## Exercise:
Your reply should be only the number of lines in the material below that include the word "esperaba".

## Records shown:
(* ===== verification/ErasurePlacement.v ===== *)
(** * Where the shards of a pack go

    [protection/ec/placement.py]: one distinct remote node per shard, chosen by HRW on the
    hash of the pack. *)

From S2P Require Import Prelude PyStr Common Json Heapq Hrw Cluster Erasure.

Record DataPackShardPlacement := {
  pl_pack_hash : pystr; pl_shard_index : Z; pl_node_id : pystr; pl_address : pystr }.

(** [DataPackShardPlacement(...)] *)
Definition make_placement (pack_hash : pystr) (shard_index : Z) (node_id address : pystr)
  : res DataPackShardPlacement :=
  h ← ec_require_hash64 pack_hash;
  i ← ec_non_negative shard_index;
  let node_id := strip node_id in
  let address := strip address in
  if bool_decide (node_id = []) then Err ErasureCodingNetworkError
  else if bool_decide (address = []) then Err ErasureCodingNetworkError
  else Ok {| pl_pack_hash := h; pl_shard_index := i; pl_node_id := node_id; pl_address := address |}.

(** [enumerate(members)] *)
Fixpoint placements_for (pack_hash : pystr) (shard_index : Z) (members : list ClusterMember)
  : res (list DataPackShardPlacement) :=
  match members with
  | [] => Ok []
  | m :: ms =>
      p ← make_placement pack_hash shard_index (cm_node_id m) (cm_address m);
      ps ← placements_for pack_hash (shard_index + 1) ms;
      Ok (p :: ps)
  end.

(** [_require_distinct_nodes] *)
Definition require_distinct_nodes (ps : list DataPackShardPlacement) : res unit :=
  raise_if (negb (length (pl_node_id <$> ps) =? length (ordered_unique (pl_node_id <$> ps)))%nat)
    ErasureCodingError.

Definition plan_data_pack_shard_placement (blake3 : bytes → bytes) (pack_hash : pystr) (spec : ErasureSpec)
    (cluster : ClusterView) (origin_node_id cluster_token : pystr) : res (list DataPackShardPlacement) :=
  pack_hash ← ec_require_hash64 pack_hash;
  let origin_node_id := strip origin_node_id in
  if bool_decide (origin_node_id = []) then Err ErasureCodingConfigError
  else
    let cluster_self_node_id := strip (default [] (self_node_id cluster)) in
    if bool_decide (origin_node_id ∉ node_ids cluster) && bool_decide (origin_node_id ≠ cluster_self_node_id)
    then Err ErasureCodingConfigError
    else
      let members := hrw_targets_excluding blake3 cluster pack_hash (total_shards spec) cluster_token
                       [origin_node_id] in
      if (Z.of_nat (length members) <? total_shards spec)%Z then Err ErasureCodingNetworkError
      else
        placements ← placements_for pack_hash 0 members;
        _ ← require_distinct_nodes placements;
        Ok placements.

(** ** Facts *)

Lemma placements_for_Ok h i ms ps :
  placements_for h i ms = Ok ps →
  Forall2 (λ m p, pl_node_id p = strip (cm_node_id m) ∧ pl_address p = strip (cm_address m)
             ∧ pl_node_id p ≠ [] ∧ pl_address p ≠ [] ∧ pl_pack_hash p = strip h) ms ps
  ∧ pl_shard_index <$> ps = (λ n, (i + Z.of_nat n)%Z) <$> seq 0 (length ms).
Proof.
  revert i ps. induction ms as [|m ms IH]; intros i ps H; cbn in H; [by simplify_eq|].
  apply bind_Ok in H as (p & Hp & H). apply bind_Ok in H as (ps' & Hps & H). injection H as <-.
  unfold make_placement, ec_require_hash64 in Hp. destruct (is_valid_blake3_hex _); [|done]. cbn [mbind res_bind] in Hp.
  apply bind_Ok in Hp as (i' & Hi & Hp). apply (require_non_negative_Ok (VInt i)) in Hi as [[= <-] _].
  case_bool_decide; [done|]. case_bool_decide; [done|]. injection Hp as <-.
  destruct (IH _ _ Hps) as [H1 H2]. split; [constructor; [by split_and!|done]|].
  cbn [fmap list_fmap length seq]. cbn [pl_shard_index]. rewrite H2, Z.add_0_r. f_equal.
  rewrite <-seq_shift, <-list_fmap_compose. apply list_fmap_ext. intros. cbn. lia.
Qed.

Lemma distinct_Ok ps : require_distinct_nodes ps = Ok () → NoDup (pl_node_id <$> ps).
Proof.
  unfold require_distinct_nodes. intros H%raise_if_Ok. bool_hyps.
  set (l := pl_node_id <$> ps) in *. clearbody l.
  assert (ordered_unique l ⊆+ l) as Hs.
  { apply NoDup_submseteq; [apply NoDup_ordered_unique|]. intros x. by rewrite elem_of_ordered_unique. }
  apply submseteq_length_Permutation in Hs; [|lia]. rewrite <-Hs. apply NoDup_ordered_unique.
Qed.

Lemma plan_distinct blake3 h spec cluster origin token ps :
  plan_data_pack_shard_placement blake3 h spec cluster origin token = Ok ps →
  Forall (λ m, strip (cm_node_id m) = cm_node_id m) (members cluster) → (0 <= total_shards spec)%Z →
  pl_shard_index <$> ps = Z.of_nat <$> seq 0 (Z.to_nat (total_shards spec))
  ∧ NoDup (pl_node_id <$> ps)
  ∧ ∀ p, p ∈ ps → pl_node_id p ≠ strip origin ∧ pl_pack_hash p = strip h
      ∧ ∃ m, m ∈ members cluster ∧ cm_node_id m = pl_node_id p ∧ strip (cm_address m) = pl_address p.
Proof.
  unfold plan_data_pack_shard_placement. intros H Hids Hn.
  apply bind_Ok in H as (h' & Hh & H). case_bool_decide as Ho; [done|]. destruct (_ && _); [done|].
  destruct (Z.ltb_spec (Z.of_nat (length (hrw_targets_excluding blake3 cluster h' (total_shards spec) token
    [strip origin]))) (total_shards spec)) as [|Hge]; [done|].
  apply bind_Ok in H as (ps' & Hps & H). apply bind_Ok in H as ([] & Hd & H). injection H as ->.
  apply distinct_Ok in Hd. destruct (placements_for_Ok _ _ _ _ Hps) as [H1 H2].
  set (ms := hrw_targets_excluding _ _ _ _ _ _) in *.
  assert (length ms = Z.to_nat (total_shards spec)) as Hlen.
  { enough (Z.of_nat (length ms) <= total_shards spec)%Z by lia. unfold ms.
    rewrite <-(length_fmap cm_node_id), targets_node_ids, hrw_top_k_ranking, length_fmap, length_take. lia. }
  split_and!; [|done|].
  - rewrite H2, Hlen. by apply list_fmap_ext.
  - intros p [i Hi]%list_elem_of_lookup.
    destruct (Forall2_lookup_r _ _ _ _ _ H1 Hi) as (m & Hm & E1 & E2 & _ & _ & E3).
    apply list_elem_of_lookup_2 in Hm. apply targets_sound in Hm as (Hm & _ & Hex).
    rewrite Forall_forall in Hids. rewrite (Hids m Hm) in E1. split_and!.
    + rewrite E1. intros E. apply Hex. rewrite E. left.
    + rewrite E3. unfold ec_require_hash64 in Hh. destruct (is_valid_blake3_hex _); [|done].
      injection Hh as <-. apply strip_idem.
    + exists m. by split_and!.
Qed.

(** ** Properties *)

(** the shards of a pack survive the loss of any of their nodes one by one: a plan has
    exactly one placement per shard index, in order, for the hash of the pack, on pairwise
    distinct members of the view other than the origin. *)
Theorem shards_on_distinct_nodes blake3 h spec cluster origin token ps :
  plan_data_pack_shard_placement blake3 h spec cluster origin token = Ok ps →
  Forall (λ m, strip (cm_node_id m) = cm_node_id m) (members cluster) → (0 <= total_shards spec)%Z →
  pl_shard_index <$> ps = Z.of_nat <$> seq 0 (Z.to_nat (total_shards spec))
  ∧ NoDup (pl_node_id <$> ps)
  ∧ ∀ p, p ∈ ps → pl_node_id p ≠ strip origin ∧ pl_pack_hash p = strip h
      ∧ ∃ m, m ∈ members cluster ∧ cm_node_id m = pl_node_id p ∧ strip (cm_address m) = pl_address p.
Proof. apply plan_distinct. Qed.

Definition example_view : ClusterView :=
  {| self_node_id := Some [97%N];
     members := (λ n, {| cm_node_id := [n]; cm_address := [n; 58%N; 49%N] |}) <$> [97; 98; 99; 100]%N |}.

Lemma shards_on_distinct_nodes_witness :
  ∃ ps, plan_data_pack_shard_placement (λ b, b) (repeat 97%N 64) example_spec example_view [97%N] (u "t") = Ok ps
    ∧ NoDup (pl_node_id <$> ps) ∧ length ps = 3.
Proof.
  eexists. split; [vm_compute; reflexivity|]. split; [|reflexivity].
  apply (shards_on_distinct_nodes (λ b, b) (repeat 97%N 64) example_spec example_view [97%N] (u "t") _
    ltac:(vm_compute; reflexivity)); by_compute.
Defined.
---
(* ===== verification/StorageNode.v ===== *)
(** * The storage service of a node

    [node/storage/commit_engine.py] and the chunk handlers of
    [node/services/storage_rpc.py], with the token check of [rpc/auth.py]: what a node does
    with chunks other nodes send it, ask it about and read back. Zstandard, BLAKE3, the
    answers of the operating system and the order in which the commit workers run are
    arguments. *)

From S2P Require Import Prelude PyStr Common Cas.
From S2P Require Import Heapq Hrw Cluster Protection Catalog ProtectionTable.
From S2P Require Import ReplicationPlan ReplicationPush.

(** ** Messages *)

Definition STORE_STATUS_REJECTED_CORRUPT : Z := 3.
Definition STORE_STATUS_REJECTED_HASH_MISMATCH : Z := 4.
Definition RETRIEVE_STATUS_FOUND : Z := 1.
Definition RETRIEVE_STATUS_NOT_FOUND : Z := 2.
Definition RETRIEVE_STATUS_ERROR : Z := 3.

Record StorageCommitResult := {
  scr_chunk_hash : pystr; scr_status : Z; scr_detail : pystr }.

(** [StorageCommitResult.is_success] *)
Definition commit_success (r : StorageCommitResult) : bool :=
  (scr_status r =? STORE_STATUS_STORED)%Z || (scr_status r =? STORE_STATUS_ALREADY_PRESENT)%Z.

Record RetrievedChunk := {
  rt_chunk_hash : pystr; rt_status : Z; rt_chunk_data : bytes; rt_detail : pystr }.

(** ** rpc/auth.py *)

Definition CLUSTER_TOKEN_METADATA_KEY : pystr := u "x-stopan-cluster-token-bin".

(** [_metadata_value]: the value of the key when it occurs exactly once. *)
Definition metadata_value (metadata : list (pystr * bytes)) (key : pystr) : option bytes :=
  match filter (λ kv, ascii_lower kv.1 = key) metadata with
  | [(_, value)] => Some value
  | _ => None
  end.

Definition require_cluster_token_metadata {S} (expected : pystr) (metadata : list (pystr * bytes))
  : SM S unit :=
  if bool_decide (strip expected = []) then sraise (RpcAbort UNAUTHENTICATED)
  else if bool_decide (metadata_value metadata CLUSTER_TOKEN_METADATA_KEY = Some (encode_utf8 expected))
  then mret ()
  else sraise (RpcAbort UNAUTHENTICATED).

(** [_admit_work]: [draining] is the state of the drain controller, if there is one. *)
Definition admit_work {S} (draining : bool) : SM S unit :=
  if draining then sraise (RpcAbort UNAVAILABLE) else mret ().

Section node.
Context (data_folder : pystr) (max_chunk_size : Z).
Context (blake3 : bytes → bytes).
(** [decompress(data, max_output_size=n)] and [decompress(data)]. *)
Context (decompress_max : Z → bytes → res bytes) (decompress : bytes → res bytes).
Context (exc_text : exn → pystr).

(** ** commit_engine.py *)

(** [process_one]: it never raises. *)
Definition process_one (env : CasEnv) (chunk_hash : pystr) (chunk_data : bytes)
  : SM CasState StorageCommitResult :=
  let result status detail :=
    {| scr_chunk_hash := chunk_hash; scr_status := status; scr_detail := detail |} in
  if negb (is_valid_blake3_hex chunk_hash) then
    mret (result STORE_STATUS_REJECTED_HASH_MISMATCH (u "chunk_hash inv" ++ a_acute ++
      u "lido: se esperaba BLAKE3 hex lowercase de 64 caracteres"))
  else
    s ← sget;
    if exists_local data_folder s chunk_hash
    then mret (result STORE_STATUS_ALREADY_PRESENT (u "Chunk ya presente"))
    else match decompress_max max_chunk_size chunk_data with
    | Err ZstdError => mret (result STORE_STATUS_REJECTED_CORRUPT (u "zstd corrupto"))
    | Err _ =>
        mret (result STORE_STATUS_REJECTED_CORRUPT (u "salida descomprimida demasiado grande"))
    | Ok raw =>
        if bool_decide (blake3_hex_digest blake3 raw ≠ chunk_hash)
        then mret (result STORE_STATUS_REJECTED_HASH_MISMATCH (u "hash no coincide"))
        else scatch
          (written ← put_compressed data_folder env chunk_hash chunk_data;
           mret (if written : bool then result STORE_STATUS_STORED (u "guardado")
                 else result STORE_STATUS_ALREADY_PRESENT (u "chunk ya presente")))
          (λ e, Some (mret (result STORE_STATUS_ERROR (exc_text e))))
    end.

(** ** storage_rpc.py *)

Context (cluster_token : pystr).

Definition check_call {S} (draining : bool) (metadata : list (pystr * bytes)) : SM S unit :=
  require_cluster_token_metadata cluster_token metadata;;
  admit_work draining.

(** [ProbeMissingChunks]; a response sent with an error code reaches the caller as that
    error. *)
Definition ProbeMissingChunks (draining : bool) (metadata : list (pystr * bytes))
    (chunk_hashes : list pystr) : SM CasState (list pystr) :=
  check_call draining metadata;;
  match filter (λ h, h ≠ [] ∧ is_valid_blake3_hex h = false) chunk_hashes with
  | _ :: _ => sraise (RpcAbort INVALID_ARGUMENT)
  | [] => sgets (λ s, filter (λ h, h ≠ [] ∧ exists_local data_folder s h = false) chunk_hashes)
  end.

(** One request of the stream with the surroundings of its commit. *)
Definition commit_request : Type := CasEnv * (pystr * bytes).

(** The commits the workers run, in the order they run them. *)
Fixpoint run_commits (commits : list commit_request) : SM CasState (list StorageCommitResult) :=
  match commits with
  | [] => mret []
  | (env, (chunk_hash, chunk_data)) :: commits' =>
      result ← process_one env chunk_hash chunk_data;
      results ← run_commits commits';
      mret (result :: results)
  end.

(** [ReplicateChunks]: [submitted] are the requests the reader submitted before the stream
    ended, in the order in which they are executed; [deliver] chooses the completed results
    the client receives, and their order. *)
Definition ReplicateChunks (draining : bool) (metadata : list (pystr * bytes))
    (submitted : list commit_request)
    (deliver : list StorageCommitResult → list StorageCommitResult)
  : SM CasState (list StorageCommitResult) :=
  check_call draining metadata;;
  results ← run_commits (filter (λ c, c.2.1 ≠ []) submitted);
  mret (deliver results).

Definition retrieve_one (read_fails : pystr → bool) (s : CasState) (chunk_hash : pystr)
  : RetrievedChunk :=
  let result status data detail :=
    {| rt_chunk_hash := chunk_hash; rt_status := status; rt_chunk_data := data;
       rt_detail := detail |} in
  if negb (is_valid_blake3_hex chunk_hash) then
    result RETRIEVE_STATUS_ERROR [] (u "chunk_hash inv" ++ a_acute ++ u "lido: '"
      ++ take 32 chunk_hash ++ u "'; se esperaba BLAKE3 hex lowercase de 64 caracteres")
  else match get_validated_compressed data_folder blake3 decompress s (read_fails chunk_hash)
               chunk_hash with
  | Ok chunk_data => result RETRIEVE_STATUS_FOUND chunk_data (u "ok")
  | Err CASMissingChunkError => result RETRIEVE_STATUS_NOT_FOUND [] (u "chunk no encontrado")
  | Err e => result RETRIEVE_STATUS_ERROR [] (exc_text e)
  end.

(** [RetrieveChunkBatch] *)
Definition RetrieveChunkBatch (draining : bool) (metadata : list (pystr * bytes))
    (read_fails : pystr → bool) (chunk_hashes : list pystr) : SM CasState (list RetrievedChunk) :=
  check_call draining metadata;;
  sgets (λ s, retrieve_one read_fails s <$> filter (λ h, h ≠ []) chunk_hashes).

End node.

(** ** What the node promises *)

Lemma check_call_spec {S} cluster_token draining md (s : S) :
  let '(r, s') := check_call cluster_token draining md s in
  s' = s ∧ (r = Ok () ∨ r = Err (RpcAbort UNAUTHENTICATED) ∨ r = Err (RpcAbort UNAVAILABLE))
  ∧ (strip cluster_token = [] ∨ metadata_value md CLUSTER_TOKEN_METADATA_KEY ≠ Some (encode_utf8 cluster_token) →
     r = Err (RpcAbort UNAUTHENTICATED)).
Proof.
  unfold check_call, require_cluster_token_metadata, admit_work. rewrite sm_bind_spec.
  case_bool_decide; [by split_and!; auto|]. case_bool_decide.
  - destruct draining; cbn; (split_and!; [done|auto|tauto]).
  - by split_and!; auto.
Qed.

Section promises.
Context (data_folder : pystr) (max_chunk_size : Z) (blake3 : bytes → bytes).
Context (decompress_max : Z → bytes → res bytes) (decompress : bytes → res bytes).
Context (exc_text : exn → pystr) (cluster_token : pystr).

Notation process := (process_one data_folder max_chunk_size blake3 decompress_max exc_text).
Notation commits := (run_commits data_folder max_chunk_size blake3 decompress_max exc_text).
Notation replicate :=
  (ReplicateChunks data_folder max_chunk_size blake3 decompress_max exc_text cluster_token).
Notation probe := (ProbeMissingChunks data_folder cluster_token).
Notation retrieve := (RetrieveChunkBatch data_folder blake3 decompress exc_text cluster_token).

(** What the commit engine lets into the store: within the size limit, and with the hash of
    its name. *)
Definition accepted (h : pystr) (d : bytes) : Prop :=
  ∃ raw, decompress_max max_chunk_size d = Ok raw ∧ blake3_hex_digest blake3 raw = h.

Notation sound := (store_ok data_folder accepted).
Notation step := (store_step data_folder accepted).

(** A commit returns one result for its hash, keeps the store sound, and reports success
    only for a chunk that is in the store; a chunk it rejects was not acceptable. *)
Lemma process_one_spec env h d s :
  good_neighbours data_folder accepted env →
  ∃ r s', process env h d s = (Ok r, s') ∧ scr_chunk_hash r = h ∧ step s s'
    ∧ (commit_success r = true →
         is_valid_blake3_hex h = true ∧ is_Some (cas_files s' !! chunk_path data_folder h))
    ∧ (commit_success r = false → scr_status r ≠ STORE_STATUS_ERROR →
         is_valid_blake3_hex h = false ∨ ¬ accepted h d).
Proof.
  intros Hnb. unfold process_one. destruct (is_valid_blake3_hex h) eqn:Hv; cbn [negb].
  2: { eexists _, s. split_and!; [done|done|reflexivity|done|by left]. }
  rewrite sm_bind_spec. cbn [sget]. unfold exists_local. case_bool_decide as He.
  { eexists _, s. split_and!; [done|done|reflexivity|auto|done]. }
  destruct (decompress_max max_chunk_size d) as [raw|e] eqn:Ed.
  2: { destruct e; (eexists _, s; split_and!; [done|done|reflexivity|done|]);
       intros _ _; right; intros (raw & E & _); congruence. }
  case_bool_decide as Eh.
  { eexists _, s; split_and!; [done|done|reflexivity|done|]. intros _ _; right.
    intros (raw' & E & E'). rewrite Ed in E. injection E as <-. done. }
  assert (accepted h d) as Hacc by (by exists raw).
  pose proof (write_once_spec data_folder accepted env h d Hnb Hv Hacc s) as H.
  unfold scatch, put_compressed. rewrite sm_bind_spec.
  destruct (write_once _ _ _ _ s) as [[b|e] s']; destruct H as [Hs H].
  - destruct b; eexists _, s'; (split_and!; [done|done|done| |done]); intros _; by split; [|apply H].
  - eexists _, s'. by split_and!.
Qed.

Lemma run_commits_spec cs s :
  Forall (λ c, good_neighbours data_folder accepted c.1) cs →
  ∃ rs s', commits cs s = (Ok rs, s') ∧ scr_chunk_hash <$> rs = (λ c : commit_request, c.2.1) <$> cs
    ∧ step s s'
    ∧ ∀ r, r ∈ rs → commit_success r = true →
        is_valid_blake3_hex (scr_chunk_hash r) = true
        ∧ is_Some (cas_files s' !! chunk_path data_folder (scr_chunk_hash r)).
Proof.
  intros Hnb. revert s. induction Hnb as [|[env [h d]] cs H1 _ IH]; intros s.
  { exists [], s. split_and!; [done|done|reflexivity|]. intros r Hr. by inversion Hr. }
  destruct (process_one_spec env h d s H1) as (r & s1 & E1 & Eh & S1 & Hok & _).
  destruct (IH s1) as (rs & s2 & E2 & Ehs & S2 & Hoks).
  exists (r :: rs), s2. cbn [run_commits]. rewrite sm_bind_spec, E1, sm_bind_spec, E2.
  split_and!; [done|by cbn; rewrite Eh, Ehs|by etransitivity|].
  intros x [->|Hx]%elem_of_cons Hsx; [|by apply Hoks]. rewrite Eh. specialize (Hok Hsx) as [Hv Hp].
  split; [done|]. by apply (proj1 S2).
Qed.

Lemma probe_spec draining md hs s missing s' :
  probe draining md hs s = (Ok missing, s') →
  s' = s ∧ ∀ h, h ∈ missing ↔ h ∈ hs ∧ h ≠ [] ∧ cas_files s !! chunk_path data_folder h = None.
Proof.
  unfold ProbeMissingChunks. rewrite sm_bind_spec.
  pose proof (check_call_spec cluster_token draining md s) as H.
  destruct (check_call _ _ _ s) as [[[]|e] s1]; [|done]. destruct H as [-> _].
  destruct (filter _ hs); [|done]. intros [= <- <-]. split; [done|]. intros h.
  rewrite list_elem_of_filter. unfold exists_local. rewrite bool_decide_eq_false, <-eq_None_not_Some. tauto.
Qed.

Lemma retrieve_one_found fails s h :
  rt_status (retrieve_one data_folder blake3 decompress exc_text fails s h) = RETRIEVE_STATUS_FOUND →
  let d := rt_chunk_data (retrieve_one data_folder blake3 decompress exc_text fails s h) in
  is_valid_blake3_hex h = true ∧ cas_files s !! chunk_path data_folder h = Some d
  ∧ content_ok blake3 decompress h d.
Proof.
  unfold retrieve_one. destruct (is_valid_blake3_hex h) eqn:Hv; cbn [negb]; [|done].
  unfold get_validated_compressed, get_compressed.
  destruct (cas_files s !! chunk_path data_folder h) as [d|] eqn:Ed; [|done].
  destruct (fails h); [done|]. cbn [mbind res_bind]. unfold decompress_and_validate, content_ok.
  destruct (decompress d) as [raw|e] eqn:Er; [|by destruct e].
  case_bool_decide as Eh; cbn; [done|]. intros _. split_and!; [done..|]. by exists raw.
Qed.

## Solution to this problem:
2